The first mechanical means to modify the gas pressure of the chamber 6 comprises a second piston 13 slidingly mounted in the cylinder 10 opposite the first piston 7.

This second piston 13 is connected to means comprising a cable 14 enabling the piston 13 to move with respect to the first piston 7 during the angular displacement of the pivoting mass 3 in order to modify the volume of the gas.

The second mechanical means comprises means enabling the speed of movement of the second piston 13 to be modified during the angular displacement of the pivoting mass in order to modify the speed of adjustment of the volume of the gas.

In the example shown in FIG. 2, the end of the rod 15 of the second piston 13 is connected to a cable 14 such that the movement of the cable imparts a movement in the same direction to the piston 13.

The cable 14 is guided along the cylinder 10 and passes over the pivotal axis X--X' of the pivoting mass 3. The end 14a of the cable opposite the second piston 13 is fastened in an adjustable manner to the top carriage 2.

The control means comprises a first recoil-slide 17 integral with the pivoting mass of which one end D is located under the return pulley 16 and of which the other end C is located at a certain distance in front of the first end. The recoil-slide 17 comprises a slide bar 18 which is able to move between the two ends D and C above, from a position wherein the cable 14 passes in front of the slide bar 18, more or less without touching it, to adjustable positions located to the fore of this position wherein the cable is pushed forward by the slide bar 18 such that the cable 14 and the axis of the recoil-slide 17 make a smaller and smaller angle as the slide is pushed forwards.

The mechanism comprises a second recoil-slide 19 integral with the top carriage 2 extending roughly to the height of the latter and comprising a slide bar 20 able to move between a high end E and a low end A of the recoil-slide 19 and to which the end 14a of the cable is fastened.

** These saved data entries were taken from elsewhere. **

(** C3: the device is told what its applications say. Let a message received from an
    address have been read completely, with subscriptions without selection of clients
    only, each with one answer owed and a positive time to live (a stop of a subscription
    in the message is not covered), and let the applications have answered for all but one,
    which has no parent. When the application answers for that one, the messages of the
    acknowledgment are given to the host for the sender. They say that the subscription is
    acknowledged with its time to live, or that it is refused, the same for each other
    subscription, as its application has answered, and what was refused at once; no
    subscription of the message is waited for any longer. *)
Theorem application_answer_sent accept sv i eg event g id p info y a x s : server_ok →
  has_discovery (host_env (se_env env)) = true →
  (∀ k q, get_multicast (host_env (se_env env)) sv i eg = Some (k, q) → is_u16 q) →
  asked (ss_routing s) sv i eg g id p info y → sendable_ack a x s →
  pending_remote_subscriptions_ s !! p = Some (Some a) → p ∈ ack_subscriptions_ x →
  (∀ q, q ∈ ack_subscriptions_ x → q ≠ p → ∃ z j, decided (ss_routing s) q z j) →
  ∃ s' ms major, with_callbacks env (application_answers accept sv i eg event id) s = Ret ((), s') ∧
    given (ack_target_address_ x) ms (sc_net (ss_sd s)) (sc_net (ss_sd s')) ∧
    (SUBSCRIBE_EVENTGROUP_ACK, eg_service_ info, eg_instance_ info, major, (if accept then rs_ttl_ y else 0), eg_eventgroup_ info)
      ∈ bodies ms ∧
    (∀ q z j, q ∈ ack_subscriptions_ x → q ≠ p → decided (ss_routing s) q z j → ∃ major',
       (SUBSCRIBE_EVENTGROUP_ACK, eg_service_ j, eg_instance_ j, major', answer_ttl z, eg_eventgroup_ j) ∈ bodies ms) ∧
    (∀ b, b ∈ bodies (ack_messages_ x) → b ∈ bodies ms) ∧
    ∀ q, q ∈ ack_subscriptions_ x → pending_remote_subscriptions_ s' !! q = None.
Proof.
  intros Hok Hd Hport Hask Hack Hpend Hin Hothers.
  destruct (application_answers_spec accept sv i eg event g id p info y _ Hask Hd Hport) as (f&r&Er&Hact&Hsubs&Hgroups&Hf).
  set (y' := set_client_state _ _ _ _) in *. set (s1 := ss_set_sd (sc_set_routing r (ss_sd s)) s).
  assert (in_sd (in_host (application_answers accept sv i eg event id)) s = Ret ((), s1)) as E1.
  { unfold in_sd, in_host. st_run. unfold ss_routing in Er. by rewrite Er. }
  assert (decided (ss_routing s1) p y' (f info)) as Hdec.
  { pose proof Hask as (_&Hi&_&Hu&_&Hc&_&Hegi&_&Hans&Httl). change (ss_routing s1) with r.
    destruct (plain_state (r_clock (ss_routing s)) (answer_state accept) y Hc) as (Hc'&Hnp&_); [by destruct accept|].
    fold y' in Hc', Hnp. assert (rs_answers_ y' = 1 ∧ rs_ttl_ y' > 0 ∧ rs_eventgroupinfo_ y' = Some g) as (?&?&Hegi').
    { unfold y'. by rewrite set_client_state_frame. }
    split; [by rewrite Hsubs, lookup_insert_eq|]. split_and!; try done. exists g.
    assert (r_groups r !! g = Some (f info)) as Hg' by (by rewrite Hgroups, lookup_alter_eq, Hi).
    split_and!; [|done|by apply Hf]. unfold lock_group. rewrite Hegi'. cbn [mbind option_bind]. by rewrite Hg', bool_decide_true by by eexists. }
  assert (sendable_ack a x s1) as Hack1 by exact Hack.
  assert (Forall (λ q, ∃ z j, decided (ss_routing s1) q z j) (client_list (ack_subscriptions_ x))) as Hall.
  { apply Forall_forall. intros q Hq. rewrite elem_of_client_list in Hq. destruct (decide (q = p)) as [->|Hne]; [by do 2 eexists|].
    destruct (Hothers q Hq Hne) as (z&j&Hz). destruct (decided_after _ r f g p y' q z j Hsubs Hgroups) as (j'&Hj'&_); [done..|by exists z, j']. }
  destruct (update_acknowledgement_spec a x s1 Hok Hack1 Hall) as (s'&E2&(ms&Hgiven&Hms)&Hgone&_).
  exists s', ms, (eg_major_ (f info)). split; [|split; [exact Hgiven|split_and!]].
  - unfold with_callbacks. rewrite (st_bind_Ret st_get _ s s s) by done. rewrite (st_bind_Ret _ _ _ _ _ E1).
    rewrite (st_bind_Ret st_get _ s1 s1 s1) by done. change (r_actions (ss_routing s1)) with (r_actions r).
    rewrite Hact, drop_app_length. cbn [omap list_omap called_back for_each].
    assert (discovery_update env p s1 = Ret ((), s')) as E3.
    { unfold discovery_update. destruct Hdec as (Hp'&_&Hnp&_). rewrite (st_bind_Ret _ _ _ _ _ (in_host_sub p y' s1 Hp')), Hnp.
      cbn [negb orb]. rewrite (st_bind_Ret st_get _ s1 s1 s1) by done.
      change (pending_remote_subscriptions_ s1) with (pending_remote_subscriptions_ s). by rewrite Hpend. }
    by rewrite (st_bind_Ret _ _ _ _ _ E3).
  - apply Hms. right. exists p, y', (f info). rewrite elem_of_client_list. split; [done|]. split; [done|].
    destruct (Hf info) as (Hsv&Hin'&Heg&_). unfold answer_body. rewrite Hsv, Hin', Heg. f_equal. f_equal.
    pose proof Hask as (_&_&_&_&_&Hc&_). unfold answer_ttl.
    destruct (plain_state (r_clock (ss_routing s)) (answer_state accept) y Hc) as (_&_&Hst); [by destruct accept|]. fold y' in Hst.
    destruct accept; cbn [answer_state] in Hst.
    + rewrite Hst. unfold y'. by rewrite set_client_state_ttl.
    + unfold has_state in *. apply bool_decide_eq_true in Hst. rewrite Hst. done.
  - intros q z j Hq Hne Hz. destruct (decided_after _ r f g p y' q z j Hsubs Hgroups Hf Hne Hz) as (j'&Hj'&<-&<-&<-).
    exists (eg_major_ j'). apply Hms. right. exists q, z, j'. by rewrite elem_of_client_list.
  - intros b Hb. apply Hms. by left.
  - intros q Hq. rewrite Hgone. by rewrite decide_True.
Qed.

The high end E of the recoil-slide 19 is located under the first recoil-slide 17, roughly to the right of the front end C of the latter.

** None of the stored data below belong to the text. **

(* ===== verification/RemoteSafety.v ===== *)
(** The services of other devices: the invariant of the state of [RemoteEndpoints] and
    [RemoteServices].  Every call keeps it, and no call meets a dangling reference. *)
From S2P Require Import Prelude Message SdOptions ServiceInfo SdOffers Event RemoteSubscription Eventgroups SdRemoteOffers.
From S2P Require Import ClientPorts RemoteEndpoints SdReceive RemoteServices.

(** ** What a call leaves as it is *)

Definition keeps {X A} (f : remote_services → X) (m : ST remote_services A) : Prop :=
  ∀ s a s', m s = Ret (a, s') → f s' = f s.
(** Which services are known, also with the version and time to live of each, and also with
    all of their infos. *)
Definition service_maps (s : remote_services) : services_t * services_t := (services_ s, services_remote_ s).
Definition life (x : serviceinfo) : Z * Z * Z * bool := (si_major_ x, si_minor_ x, si_ttl_ x, si_is_local_ x).
Definition service_lives (s : remote_services) : services_t * services_t * gmap Z (Z * Z * Z * bool) :=
  (services_ s, services_remote_ s, life <$> rv_infos s).
Definition service_state (s : remote_services) : services_t * services_t * gmap Z serviceinfo :=
  (services_ s, services_remote_ s, rv_infos s).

In the alternative embodiment shown in FIG. 3, the first mechanical means to modify the gas pressure in the chamber comprises a gas thruster 21 connected to the top carriage 2 and to the pivoting mass. The gas chamber 22 of the thruster 21 is connected to the gas chamber 6 of the equilibrating system using a flexible connecting tube 23.

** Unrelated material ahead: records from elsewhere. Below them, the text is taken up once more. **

(** ** Examples *)

Definition example_env : rm_env := {|
  rm_host := {| find_local_client := λ _ _, 0; get_reliable_port := λ _ _, 30509; get_unreliable_port := λ _ _, 0;
                get_multicast := λ _ _ _, None; get_threshold := λ _ _ _, 0; find_service := λ _ _, None;
                is_multicast := λ _, false; Eventgroups.get_client := 0x100; has_discovery := true; enable_compat := false |};
  rm_unicast := 1;
  is_someip := λ _ _, true;
  rm_clients := [];
  has_enabled_magic_cookies := λ _ _, false;
  can_create_client := λ _ _ _ _, true;
  can_create_server := λ _ _, true;
  is_unspecified := λ a, bool_decide (a = 0);
  no_ip_address := 0;
  security_is_enabled := false
|}.
#[export] Instance example_well_configured : well_configured example_env.
Proof. split; [done|]. intros r. constructor. Qed.
Definition example_routing : routing := Routing ∅ ∅ ∅ ∅ ∅ ∅ ∅ ∅ 0 true 1 [] [].
Definition example_start : remote_services := start_state example_routing.
Lemma example_ok : routing_ok example_routing.
Proof. split; intros *; cbn; rewrite ?lookup_empty; done. Qed.
Definition run_ops (l : list remote_op) (s : remote_services) : outcome remote_services :=
  '(_, s') ← for_each (run_op example_env) l s; Ret s'.

(** An application has requested two services that another device offers over TCP on the same
    port. *)
Definition two_offers : list remote_op := [
  Requested 0x200 0x1111 1 1 0; Requested 0x200 0x2222 1 1 0;
  HostCall (AddRoutingInfo 0x1111 1 1 0 3 7 40000 7 0); HostCall (AddRoutingInfo 0x2222 1 1 0 5 7 40000 7 0)].
Lemma run_ops_inv l s s' : inv s → (∀ op t, op ∈ l → possible op t) → run_ops l s = Ret s' → inv s'.
Proof.
  unfold run_ops. revert s. induction l as [|op l IH]; intros s Hi Hp; cbn [for_each]; [by intros [= <-]|]. intros E.
  apply outcome_bind_inv in E as ([[] s1]&E&[= <-]). apply st_bind_inv in E as ([]&s2&E1&E2).
  destruct (safe_det _ _ _ _ _ (safe_run_op example_env op s Hi (Hp op s ltac:(left))) E1) as [Hi2 _].
  apply (IH s2 Hi2); [intros op' t Hop; apply Hp; by right|]. by rewrite E2.
Qed.
Lemma run_ops_reachable l s s' : reachable example_env example_routing s → (∀ op t, op ∈ l → possible op t) →
  run_ops l s = Ret s' → reachable example_env example_routing s'.
Proof.
  unfold run_ops. revert s. induction l as [|op l IH]; intros s Hr Hp; cbn [for_each]; [by intros [= <-]|]. intros E.
  apply outcome_bind_inv in E as ([[] s1]&E&[= <-]). apply st_bind_inv in E as ([]&s2&E1&E2).
  apply (IH s2); [|intros op' t Hop; apply Hp; by right|by rewrite E2].
  by eapply reachable_step; [exact Hr|apply Hp; left|].
Qed.
Definition after_offers : remote_services :=
  match run_ops two_offers example_start with Ret s => s | _ => example_start end.
Lemma after_offers_eq : run_ops two_offers example_start = Ret after_offers.
Proof. vm_compute. reflexivity. Qed.
Lemma two_offers_possible op t : op ∈ two_offers → possible op t.
Proof. unfold two_offers. rewrite !elem_of_cons. intros Hop. destruct_or! Hop; subst; done || by apply not_elem_of_nil in Hop. Qed.
Lemma after_offers_inv : inv after_offers.
Proof. apply (run_ops_inv two_offers example_start); [apply start_inv, example_ok|apply two_offers_possible|apply after_offers_eq]. Qed.

(** Both services use one endpoint. *)
Example shared_endpoint :
  (map_to_list (remote_services_ after_offers), rv_calls after_offers)
  = ([((0x1111, 1, true), 0); ((0x2222, 1, true), 0)], [EndpointStart 0]).
Proof. vm_compute. reflexivity. Qed.
(** The connection makes both available; the first service expires, then the device is lost. *)
Example life_of_offers :
  (s ← run_ops [Connected 0 true; ConnectedSoon 0x1111 1 0 true; HostCall (UpdateRoutingInfo 2000);
                HostCall (UpdateRoutingInfo 2000); HostCall (ExpireServices 7 0 false)] after_offers;
   Ret (drop 1 (rv_calls s)))
  = Ret [OnAvailability 0x2222 1 true 1 0; InformRequesters 0 0x2222 1 1 0 true; EndpointConnectedSoon 0x2222 1 0;
         OnAvailability 0x1111 1 true 1 0; InformRequesters 0 0x1111 1 1 0 true; EndpointConnectedSoon 0x1111 1 0;
         OnEndpointConnected 0x1111 1 0;
         UnsubscribeAll 0x1111 1; OnAvailability 0x1111 1 false 1 0; InformRequesters 0 0x1111 1 1 0 false;
         UnsubscribeAll 0x2222 1; OnAvailability 0x2222 1 false 1 0; InformRequesters 0 0x2222 1 1 0 false; EndpointStop 0].
Proof. vm_compute. reflexivity. Qed.
(** After an end without endpoints, the connection of the shared endpoint is reported to nobody. *)
Example leak_hides_services :
  (s ← run_ops [HostCall (DelRoutingInfo 0x1111 1 false false); Connected 0 true] after_offers; Ret (drop 1 (rv_calls s)))
  = Ret [OnAvailability 0x1111 1 false 1 0].
Proof. vm_compute. reflexivity. Qed.

Definition info_1111 : serviceinfo :=
  ServiceInfo None 0x1111 1 1 0 3000 (Some 0) None {[0x200]} false false.
Lemma service_1111 : service_at 0x1111 1 after_offers = Some info_1111.
Proof. vm_compute. reflexivity. Qed.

The end 24 of the gas thruster 21 connected to the pivoting mass 3 is fastened in a hinged and sliding manner in a recoil-slide 25 extending from a first end near to the pivotal axis X--X' of the pivoting mass 3 to a second end 26 located to forward of the first end.

In the two embodiments described, the volume of gas contained in the chamber 6 is calculated such that at the maximum foreseen temperature (for example 63.degree. C.) for the operation of the piece of artillery, the gas pressure exerts a force Fe which more or less balances the force Fp exerted by the pivoting mass 3 whatever the angle made by the latter.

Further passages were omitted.